> [Data listing]:
Lemma last_is_int_snoc (l : list scalar) :
  l <> [] -> last_is_int l = true -> exists l' v, l = (l' ++ [SInt v])%list.
Proof.
  intros Hne H. unfold last_is_int in H.
  exists (removelast l).
  destruct (last l (SInt 0)) as [v| |] eqn:E; try discriminate.
  exists v. rewrite <- E. apply app_removelast_last. exact Hne.
Qed.

Lemma section_state_ready (n : Z) (p q : dict) (k : string) (l : list scalar)
    (rest : list string) :
  1 <= n ->
  section_state n p = true ->
  In k list_params ->
  order_ok (k :: rest) = true ->
  (forall k', In k' (k :: rest) -> dict_get k' q = dict_get k' p) ->
  (forall k', In k' rest -> In k' list_params) ->
  dict_get k q = Some (VList l) ->
  ready k l q.
Proof.
  intros Hn Hs Hin Ho Hq Hsub Hget.
  assert (dict_get k p = Some (VList l)) as Hp
    by (rewrite <- Hq by (left; reflexivity); exact Hget).
  destruct (section_state_list n p k _ Hs Hin Hp) as (l0 & E & Hlen).
  inversion E; subst l0. clear E.
  assert (l <> []) as Hne by (intros ->; simpl in Hlen; lia).
  simpl in Ho. rewrite !andb_true_iff in Ho.
  destruct Ho as (((_ & Hoi) & Hoj) & _).
  pose proof Hs as Hs'. unfold section_state in Hs'.
  rewrite !andb_true_iff in Hs'.
  destruct Hs' as ((((_ & Hi) & Hj) & Hwe) & Hsn).
  unfold ready. repeat split.
  - intros _. exact Hne.
  - intros ->. simpl in Hoi. apply mem_string_In in Hoi.
    rewrite Hp in Hi. simpl in Hi.
    destruct (dict_get "e_we" p) as [v|] eqn:Hv; [|discriminate].
    destruct (section_state_list n p "e_we" v Hs (Hsub _ Hoi) Hv)
      as (le & -> & Hle).
    exists le. rewrite Hq by (right; exact Hoi). split; [exact Hv | lia].
  - intros ->. simpl in Hoj. apply mem_string_In in Hoj.
    rewrite Hp in Hj. simpl in Hj.
    destruct (dict_get "e_sn" p) as [v|] eqn:Hv; [|discriminate].
    destruct (section_state_list n p "e_sn" v Hs (Hsub _ Hoj) Hv)
      as (le & -> & Hle).
    exists le. rewrite Hq by (right; exact Hoj). split; [exact Hv | lia].
  - intros [->| ->]; right.
    + rewrite Hp in Hwe. apply last_is_int_snoc; assumption.
    + rewrite Hp in Hsn. apply last_is_int_snoc; assumption.
Qed.

(** The growing run over the keys still to do. *)
Lemma grow_pass (fuel : nat) (n m : Z) (p : dict) :
  1 <= n <= m ->
  section_state n p = true ->
  (Z.to_nat (m - n) <= fuel)%nat ->
  forall (todo : list string) (q : dict),
    order_ok todo = true ->
    (forall k, In k todo -> In k list_params) ->
    (forall k, In k todo -> dict_get k q = dict_get k p) ->
    exists q',
      for_keys fuel m todo q = (Returned, q') /\
      forall k l, In k todo -> dict_get k q = Some (VList l) ->
        exists ext, dict_get k q' = Some (VList (l ++ ext)) /\
                    Z.of_nat (List.length (l ++ ext)) = m /\
                    (forallb (entry_ok k) l = true ->
                     forallb (entry_ok k) (l ++ ext) = true).
Proof.
  intros Hn Hs Hf. induction todo as [|k rest IH]; intros q Ho Hsub Hq.
  - exists q. split; [reflexivity|]. intros k l [].
  - assert (~ In k rest) as Hk.
    { simpl in Ho. rewrite !andb_true_iff in Ho.
      destruct Ho as (((Hm & _) & _) & _).
      apply negb_true_iff in Hm. intros Hin.
      apply mem_string_In in Hin. congruence. }
    assert (order_ok rest = true) as Ho'.
    { simpl in Ho. rewrite !andb_true_iff in Ho. tauto. }
    simpl for_keys.
    destruct (dict_get k q) as [v|] eqn:Hv.
    + assert (dict_get k p = Some v) as Hp
        by (rewrite <- Hq by (left; reflexivity); exact Hv).
      destruct (section_state_list n p k v Hs (Hsub k (or_introl eq_refl)) Hp)
        as (l & -> & Hlen).
      destruct (sync_length_grows fuel k m q l (Hsub k (or_introl eq_refl)) Hv)
        as (ext & Hsync & Hm & Hkind); try lia.
      { apply (section_state_ready n p q k l rest);
          [ lia | exact Hs | apply Hsub; left; reflexivity | exact Ho
          | exact Hq | intros k' Hk'; apply Hsub; right; exact Hk'
          | exact Hv ]. }
      rewrite Hsync.
      destruct (IH (dict_set k (VList (l ++ ext)) q) Ho') as (q' & Hrun & Hres).
      { intros k' Hk'. apply Hsub. right. exact Hk'. }
      { intros k' Hk'. rewrite dict_get_set_other by (intros ->; contradiction).
        apply Hq. right. exact Hk'. }
      exists q'. split; [exact Hrun|].
      intros k' l' [<-|Hk'] Hl'.
      * rewrite Hv in Hl'. inversion Hl'; subst l'. exists ext.
        split; [|split; [exact Hm | exact Hkind]].
        pose proof (for_keys_frame fuel m rest (dict_set k (VList (l ++ ext)) q))
          as [_ Hfr].
        rewrite Hrun in Hfr. simpl in Hfr. rewrite (Hfr k Hk).
        apply dict_get_set_same.
      * apply Hres; [exact Hk'|].
        rewrite dict_get_set_other by (intros ->; contradiction). exact Hl'.
    + assert (sync_length fuel m k q = (Returned, q)) as Hsync
        by (unfold sync_length; rewrite Hv; reflexivity).
      rewrite Hsync.
      destruct (IH q Ho') as (q' & Hrun & Hres).
      { intros k' Hk'. apply Hsub. right. exact Hk'. }
      { intros k' Hk'. apply Hq. right. exact Hk'. }
      exists q'. split; [exact Hrun|].
      intros k' l' [<-|Hk'] Hl'; [congruence|]. apply Hres; assumption.
Qed.

(** The shrinking run. *)
Lemma shrink_pass (fuel : nat) (n : Z) :
  0 <= n ->
  forall (ks : list string) (q : dict),
    NoDup ks ->
    (forall k v, In k ks -> dict_get k q = Some v ->
                 exists l, v = VList l /\ n <= Z.of_nat (List.length l)) ->
    exists q',
      for_keys fuel n ks q = (Returned, q') /\
      forall k l, In k ks -> dict_get k q = Some (VList l) ->
                  dict_get k q' = Some (VList (firstn (Z.to_nat n) l)).
Proof.
  intros Hn. induction ks as [|k rest IH]; intros q Hnd Hq.
  - exists q. split; [reflexivity|]. intros k l [].
  - inversion Hnd as [|? ? Hk Hnd']; subst. simpl for_keys.
    destruct (dict_get k q) as [v|] eqn:Hv.
    + destruct (Hq k v (or_introl eq_refl) Hv) as (l & -> & Hlen).
      rewrite (sync_length_shrinks fuel k n q l Hv) by lia.
      set (q1 := dict_set k (VList (firstn (Z.to_nat n) l)) q).
      destruct (IH q1 Hnd') as (q' & Hrun & Hres).
      { intros k' v' Hk' Hv'. subst q1.
        rewrite dict_get_set_other in Hv' by (intros ->; contradiction).
        apply (Hq k' v'); [right; exact Hk' | exact Hv']. }
      exists q'. split; [exact Hrun|].
      intros k' l' [<-|Hk'] Hl'.
      * rewrite Hv in Hl'. inversion Hl'; subst l'.
        pose proof (for_keys_frame fuel n rest q1) as [_ Hfr].
        rewrite Hrun in Hfr. simpl in Hfr. rewrite (Hfr k Hk).
        apply dict_get_set_same.
      * apply Hres; [exact Hk'|]. subst q1.
        rewrite dict_get_set_other by (intros ->; contradiction). exact Hl'.
    + assert (sync_length fuel n k q = (Returned, q)) as Hsync
        by (unfold sync_length; rewrite Hv; reflexivity).
      rewrite Hsync.
      destruct (IH q Hnd') as (q' & Hrun & Hres).
      { intros k' v' Hk' Hv'. apply (Hq k' v'); [right; exact Hk' | exact Hv']. }
      exists q'. split; [exact Hrun|].
      intros k' l' [<-|Hk'] Hl'; [congruence|]. apply Hres; assumption.
Qed.

(** A run whose target is the present length changes nothing. *)
Lemma same_length_pass (fuel : nat) (n : Z) (ks : list string) (q : dict) :
  (forall k v, In k ks -> dict_get k q = Some v ->
               exists l, v = VList l /\ Z.of_nat (List.length l) = n) ->
  for_keys fuel n ks q = (Returned, q).
Proof.
  induction ks as [|k rest IH]; intros Hq; [reflexivity|]. simpl.
  assert (sync_length fuel n k q = (Returned, q)) as Hsync.
  { destruct (dict_get k q) as [v|] eqn:Hv.
    - destruct (Hq k v (or_introl eq_refl) Hv) as (l & -> & Hlen).
      rewrite (sync_length_shrinks fuel k n q l Hv) by lia.
      replace (Z.to_nat n) with (List.length l) by lia.
      rewrite firstn_all, (dict_set_same_value _ _ _ Hv). reflexivity.
    - unfold sync_length. rewrite Hv. reflexivity. }
  rewrite Hsync. apply IH.
  intros k' v' Hk' Hv'. apply (Hq k' v'); [right; exact Hk' | exact Hv'].
Qed.

End SectionState.

Section SyncClaims.

Context {B : Builtins}.

(** C6: when the loop grows [e_we] (or [e_sn]), the appended entry is 100
    for an empty list and otherwise the previous entry, incremented by 1
    when that entry is even; growing [e_we] from [[100]] to length 3 gives
    exactly [[100, 101, 101]]. *)
Theorem C6_grid_size_growth :
  (forall (key : string) (params : dict) (l : list scalar),
      key = "e_we" \/ key = "e_sn" ->
      dict_get key params = Some (VList l) ->
      (l = [] ->
       grow_step key params = Ok (dict_set key (VList [SInt 100]) params)) /\
      (forall l' v, l = (l' ++ [SInt v])%list ->
         grow_step key params
         = Ok (dict_set key
                 (VList (l ++ [SInt (if v mod 2 =? 0 then v + 1 else v)]))
                 params))) /\
  (forall fuel, (2 <= fuel)%nat ->
     adjust_params_for_max_dom fuel [("e_we", VList [SInt 100])] 3
     = (Returned, [("e_we", VList [SInt 100; SInt 101; SInt 101])])).
Proof.
  split.
  - intros key params l Hkey Hget. split.
    + intros ->. unfold grow_step. rewrite (getitem_some _ _ _ Hget).
      cbn [bind py_len].
      change (0 <? Z.of_nat (List.length (@nil scalar))) with false.
      destruct Hkey as [-> | ->];
        cbn [String.eqb Ascii.eqb Bool.eqb andb orb];
        apply (append_to_list _ _ _ [] Hget).
    + intros l' v ->. unfold grow_step. rewrite (getitem_some _ _ _ Hget).
      cbn [bind py_len]. rewrite len_pos by apply snoc_nonempty.
      destruct Hkey as [-> | ->];
        cbn [String.eqb Ascii.eqb Bool.eqb andb orb];
        rewrite py_index_last; cbn [bind py_mod py_eq_int];
        change (2 =? 0) with false; cbv iota; cbn [bind py_eq_int];
        destruct (v mod 2 =? 0); cbn [bind py_add];
        apply (append_to_list _ _ _ _ Hget).
  - intros fuel Hf.
    rewrite (adjust_more_fuel 2 fuel) by (vm_compute; congruence || lia).
    reflexivity.
Qed.

(** C7: whenever synchronising to a target [m] and then back to [n <= m]
    both return, every list parameter that held [n] entries holds the same
    [n] entries again (growth only appends, trimming keeps the first
    entries); in a geogrid section with [n >= 1] domains both runs do
    return, every list parameter of the grown section is its original list
    followed by new entries, the restored section has the original value
    under every key, and a run whose target is the current length returns
    the section unchanged. *)
Theorem C7_grow_then_shrink_restores :
  (forall (params grown restored : dict) (n m : Z) (fuel fuel' : nat),
      adjust_params_for_max_dom fuel params m = (Returned, grown) ->
      adjust_params_for_max_dom fuel' grown n = (Returned, restored) ->
      n <= m ->
      forall k l, In k list_params ->
        dict_get k params = Some (VList l) ->
        Z.of_nat (List.length l) = n ->
        dict_get k restored = Some (VList l)) /\
  (forall (params : dict) (n m : Z) (fuel : nat),
      1 <= n -> n <= m ->
      section_state n params = true ->
      (Z.to_nat (m - n) <= fuel)%nat ->
      exists grown restored,
        adjust_params_for_max_dom fuel params m = (Returned, grown) /\
        (forall k l, In k list_params -> dict_get k params = Some (VList l) ->
           exists ext, dict_get k grown = Some (VList (l ++ ext)) /\
                       Z.of_nat (List.length (l ++ ext)) = m) /\
        adjust_params_for_max_dom fuel grown n = (Returned, restored) /\
        (forall k, dict_get k restored = dict_get k params) /\
        keys restored = keys params /\
        (forall fuel', adjust_params_for_max_dom fuel' params n
                       = (Returned, params))).
Proof.
  split.
  { intros params grown restored n m fuel fuel' Hg Hr Hnm k l Hk Hl Hlen.
    unfold adjust_params_for_max_dom in *.
    destruct (returned_pass fuel m list_params list_params_nodup
                params grown Hg k l Hk Hl ltac:(lia)) as (ext & Hgl & Hm).
    rewrite (returned_shrink_pass fuel' n list_params list_params_nodup
               grown restored Hr k (l ++ ext) Hk Hgl ltac:(lia)).
    replace (Z.to_nat n) with (List.length l + 0)%nat by lia.
    rewrite firstn_app_2. simpl. rewrite app_nil_r. reflexivity. }
  intros params n m fuel Hn Hnm Hs Hf. unfold adjust_params_for_max_dom.
  destruct (grow_pass fuel n m params ltac:(lia) Hs Hf list_params params)
    as (grown & Hrun & Hgrown); [reflexivity | auto | auto |].
  pose proof (for_keys_frame fuel m list_params params) as [Hk1 Hf1].
  rewrite Hrun in Hk1, Hf1. simpl in Hk1, Hf1.
  destruct (shrink_pass fuel n ltac:(lia) list_params grown list_params_nodup)
    as (restored & Hrun2 & Hres).
  { intros k v Hk Hv.
    destruct (dict_get k params) as [v0|] eqn:Hv0.
    - destruct (section_state_list n params k v0 Hs Hk Hv0) as (l & -> & Hl).
      destruct (Hgrown k l Hk Hv0) as (ext & Hg & Hlen & _).
      rewrite Hg in Hv. inversion Hv. exists (l ++ ext)%list.
      split; [reflexivity | lia].
    - apply dict_get_none_keys in Hv0. rewrite <- Hk1 in Hv0.
      apply dict_get_none_keys in Hv0. congruence. }
  pose proof (for_keys_frame fuel n list_params grown) as [Hk2 Hf2].
  rewrite Hrun2 in Hk2, Hf2. simpl in Hk2, Hf2.
  exists grown, restored.
  split; [exact Hrun|].
  split.
  { intros k l Hk Hl. destruct (Hgrown k l Hk Hl) as (ext & Hg & Hlen & _).
    exists ext. auto. }
  split; [exact Hrun2|].
  split; [|split; [congruence|]].
  - intros k. destruct (in_dec string_dec k list_params) as [Hk|Hk].
    + destruct (dict_get k params) as [v0|] eqn:Hv0.
      * destruct (section_state_list n params k v0 Hs Hk Hv0) as (l & -> & Hl).
        destruct (Hgrown k l Hk Hv0) as (ext & Hg & Hlen & _).
        rewrite (Hres k _ Hk Hg).
        replace (Z.to_nat n) with (List.length l + 0)%nat by lia.
        rewrite firstn_app_2. simpl. rewrite app_nil_r. reflexivity.
      * apply dict_get_none_keys. rewrite Hk2, Hk1.
        apply dict_get_none_keys. exact Hv0.
    + rewrite Hf2, Hf1 by exact Hk. reflexivity.
  - intros fuel'. apply same_length_pass.
    intros k v Hk Hv. exact (section_state_list n params k v Hs Hk Hv).
Qed.
(** * Unit 574 mechanic-invoice scanner: classifier, archiver and scan loop

    A shallow embedding of [config.py] and [scanner.py].

    Modelling conventions.
    - A Python [str] is a [string] of 8-bit characters.  The model is of
      ASCII text: [lower] maps [A-Z] to [a-z] and leaves every other
      character alone, and characters above 127 are neither word
      characters nor white space.
    - A Python [float] is a primitive binary64 [float]; the additions,
      products and comparisons of the confidence score are the IEEE 754
      operations, evaluated by the kernel.
    - A [for] loop that appends the elements passing a test is a
      [List.filter]; a loop left by [return] is a recursive function over
      the remaining elements.
    - The Gmail service, the clock, [hashlib.md5],
      [datetime.strptime], the base64 and UTF-8 decoders and the file
      system ([pathlib]'s join, and whether a folder can be made or a
      file opened for writing) are collaborators of the program: they
      are section variables, and every theorem holds for all of them.
    - An exception is an outcome: a call that the source lets raise has
      a result for it, and the caller that does not catch it ends with
      it too. *)

From Stdlib Require Import String Ascii List Bool Arith ZArith Lia.
From Stdlib Require Import DecimalString.
From Stdlib Require Import Floats.
From stdpp Require Import gmap strings.
Import ListNotations.

Set Warnings "-inexact-float".
Local Open Scope string_scope.
Local Open Scope list_scope.

(** Let [simpl] compute string concatenation on constructors. *)
#[local] Arguments String.append !_ _ : simpl nomatch.

(* ===================================================================== *)
(** ** Python string operations used by the program *)
(* ===================================================================== *)

Module Py.

(** [c.lower()] on one ASCII character. *)
Definition lower_ascii (c : ascii) : ascii :=
  let n := nat_of_ascii c in
  if (65 <=? n)%nat && (n <=? 90)%nat then ascii_of_nat (n + 32) else c.

(** [s.lower()]. *)
Fixpoint lower (s : string) : string :=
  match s with
  | EmptyString => EmptyString
  | String c t => String (lower_ascii c) (lower t)
  end.

(** [sub in s]: substring containment. *)
Fixpoint contains (sub s : string) : bool :=
  String.prefix sub s ||
  match s with
  | EmptyString => false
  | String _ t => contains sub t
  end.

(** [s.endswith(suffix)]. *)
Fixpoint endswith (s suffix : string) : bool :=
  String.eqb s suffix ||
  match s with
  | EmptyString => false
  | String _ t => endswith t suffix
  end.

(** [s.startswith(p)]. *)
Definition startswith (s p : string) : bool := String.prefix p s.

(** [sep.join(l)]. *)
Definition join (sep : string) (l : list string) : string :=
  String.concat sep l.

(** [str(n)] for a non-negative [int]. *)
Definition str_of_nat (n : nat) : string :=
  NilZero.string_of_uint (Nat.to_uint n).

(** [repr(s)] for a string free of quotes, backslashes and control
    characters (every search term is one): the text between single
    quotes. *)
Definition repr_str (s : string) : string := "'" +:+ s +:+ "'".

(** [repr(l)], as an f-string prints a list of such strings. *)
Definition repr_list (l : list string) : string :=
  "[" +:+ join ", " (List.map repr_str l) +:+ "]".

(** [s[-n:]] for [n > 0]: the last [n] characters (all of [s] when it
    is shorter). *)
Definition last_chars (n : nat) (s : string) : string :=
  String.substring (String.length s - n) n s.

(** [s[:n]]. *)
Definition first_chars (n : nat) (s : string) : string :=
  String.substring 0 n s.

(** [min(x, y)] on floats: Python keeps the first argument unless the
    second is strictly smaller. *)
Definition min (x y : float) : float :=
  if PrimFloat.ltb y x then y else x.

(** [float(n)] for the (small) non-negative integers of the program. *)
Definition float_of_nat (n : nat) : float :=
  PrimFloat.of_uint63 (Uint63.of_Z (Z.of_nat n)).

(** Round the non-negative rational [m * 2^e] to the nearest integer,
    ties to even: what the fixed-point formatting with no decimals
    prints. *)
Definition round_half_even (m : positive) (e : Z) : Z :=
  match e with
  | Z0 => Zpos m
  | Zpos p => Zpos m * 2 ^ Zpos p
  | Zneg p =>
      let d := (2 ^ Zpos p)%Z in
      let q := (Zpos m / d)%Z in
      let r := (Zpos m mod d)%Z in
      match (2 * r ?= d)%Z with
      | Lt => q
      | Gt => (q + 1)%Z
      | Eq => if Z.even q then q else (q + 1)%Z
      end
  end.

(** [f"{x:.0%}"]: [x * 100] in fixed point with no decimals, then a
    percent sign. *)
Definition format_percent0 (x : float) : string :=
  match Prim2SF (x * 100)%float with
  | S754_zero s => (if s then "-0" else "0") +:+ "%"
  | S754_infinity s => (if s then "-inf" else "inf") +:+ "%"
  | S754_nan => "nan%"
  | S754_finite s m e =>
      (if s then "-" else EmptyString) +:+
      str_of_nat (Z.to_nat (round_half_even m e)) +:+ "%"
  end.

End Py.

(* ===================================================================== *)
(** ** config.py *)
(* ===================================================================== *)

Definition UNIT_NUMBER : string := "574".
Definition FULL_VIN : string := "3AKJHHDR7KSKE1598".

Definition VIN_LAST_8 : string := Py.last_chars 8 FULL_VIN.
Definition VIN_LAST_6 : string := Py.last_chars 6 FULL_VIN.
Definition VIN_LAST_4 : string := Py.last_chars 4 FULL_VIN.

Definition SEARCH_TERMS : list string :=
  [ FULL_VIN; VIN_LAST_8; VIN_LAST_6; VIN_LAST_4; UNIT_NUMBER;
    "Unit " +:+ UNIT_NUMBER; "Unit#" +:+ UNIT_NUMBER; "Unit-" +:+ UNIT_NUMBER;
    "Truck " +:+ UNIT_NUMBER; "Truck#" +:+ UNIT_NUMBER;
    "Unit: " +:+ UNIT_NUMBER ].

Definition MECHANIC_KEYWORDS : list string :=
  [ "invoice"; "repair"; "mechanic"; "service"; "maintenance";
    "preventive maintenance"; "pm service";
    "tow"; "towing"; "roadside"; "breakdown"; "recovery";
    "oil change"; "lube"; "lubricant"; "fluid"; "coolant"; "antifreeze";
    "def"; "diesel exhaust fluid";
    "parts"; "brake"; "tire"; "battery"; "filter"; "belt"; "hose";
    "alternator"; "starter"; "transmission"; "engine"; "exhaust"; "dpf";
    "egr"; "turbo"; "suspension"; "steering"; "axle"; "wheel"; "bearing";
    "labor"; "labour"; "diagnostic"; "inspection"; "dot inspection";
    "annual inspection";
    "truck shop"; "truck repair"; "diesel repair"; "freightliner";
    "peterbilt"; "kenworth"; "volvo"; "international"; "mack"; "ta petro";
    "loves"; "pilot"; "speedco"; "rush truck" ].

Definition EXCLUDE_KEYWORDS : list string :=
  [ "rate confirmation"; "rate con"; "ratecon"; "rate sheet";
    "load confirmation"; "load tender"; "dispatch"; "broker"; "freight";
    "shipment"; "pickup"; "delivery"; "bol"; "bill of lading"; "pod";
    "proof of delivery"; "lumper"; "detention"; "accessorial";
    "insurance policy"; "certificate of insurance"; "ifta"; "2290";
    "registration renewal";
    "fuel discount report"; "rxo fuel discount"; "fuel receipt"; "comdata";
    "efs"; "tcheck"; "pilot flying j"; "pricing - pilot";
    "settlement"; "pay stub"; "payroll"; "direct deposit"; "1099"; "w2";
    "zelle"; "payment has been sent" ].

Definition EXCLUDE_SENDERS : list string :=
  [ "no-reply@dat.com"; "no-reply@truckstop.com";
    "notifications@keeptruckin.com"; "notifications@motive.com";
    "noreply@uber.com" ].

(* ===================================================================== *)
(** ** scanner.py: class InvoiceClassifier *)
(* ===================================================================== *)

(** The instance attributes set by [__init__]. *)
Record InvoiceClassifier := {
  mechanic_keywords : list string;
  exclude_keywords : list string;
  search_terms : list string;
  exclude_senders : list string
}.

(** [InvoiceClassifier.__init__]: the configured vocabularies, lowered. *)
Definition InvoiceClassifier_init : InvoiceClassifier :=
  {| mechanic_keywords := List.map Py.lower MECHANIC_KEYWORDS;
     exclude_keywords := List.map Py.lower EXCLUDE_KEYWORDS;
     search_terms := List.map Py.lower SEARCH_TERMS;
     exclude_senders := List.map Py.lower EXCLUDE_SENDERS |}.

(** The dict returned by [classify]. *)
Record Decision := {
  is_mechanic_invoice : bool;
  confidence : float;
  reason : string;
  found_identifiers : list string;
  found_keywords : list string
}.

(** [contains_truck_identifier]. *)
Definition contains_truck_identifier (self : InvoiceClassifier)
    (text : string) : bool * list string :=
  let text_lower := Py.lower text in
  let found_terms :=
    List.filter (fun term => Py.contains (Py.lower term) text_lower)
                (search_terms self) in
  ((0 <? List.length found_terms)%nat, found_terms).

(** [is_mechanic_related]. *)
Definition is_mechanic_related (self : InvoiceClassifier)
    (text : string) : bool * list string :=
  let text_lower := Py.lower text in
  let found_keywords :=
    List.filter (fun keyword => Py.contains keyword text_lower)
                (mechanic_keywords self) in
  ((0 <? List.length found_keywords)%nat, found_keywords).

(** [sum(1 for kw in kws if kw in text_lower)]. *)
Definition count_in (kws : list string) (text_lower : string) : nat :=
  List.length (List.filter (fun kw => Py.contains kw text_lower) kws).

(** The first loop of [should_exclude]: the first excluded sender found
    in the lowered sender, if any. *)
Fixpoint sender_loop (senders : list string) (sender_lower : string)
    : option string :=
  match senders with
  | [] => None
  | excluded_sender :: rest =>
      if Py.contains excluded_sender sender_lower
      then Some ("Excluded sender: " +:+ excluded_sender)
      else sender_loop rest sender_lower
  end.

> [Work instructions]: Where a line of the entries contains the word "ltac", copy that line.

> [Task solution]:
                params grown Hg k l Hk Hl ltac:(lia)) as (ext & Hgl & Hm).
               grown restored Hr k (l ++ ext) Hk Hgl ltac:(lia)).
  destruct (grow_pass fuel n m params ltac:(lia) Hs Hf list_params params)
  destruct (shrink_pass fuel n ltac:(lia) list_params grown list_params_nodup)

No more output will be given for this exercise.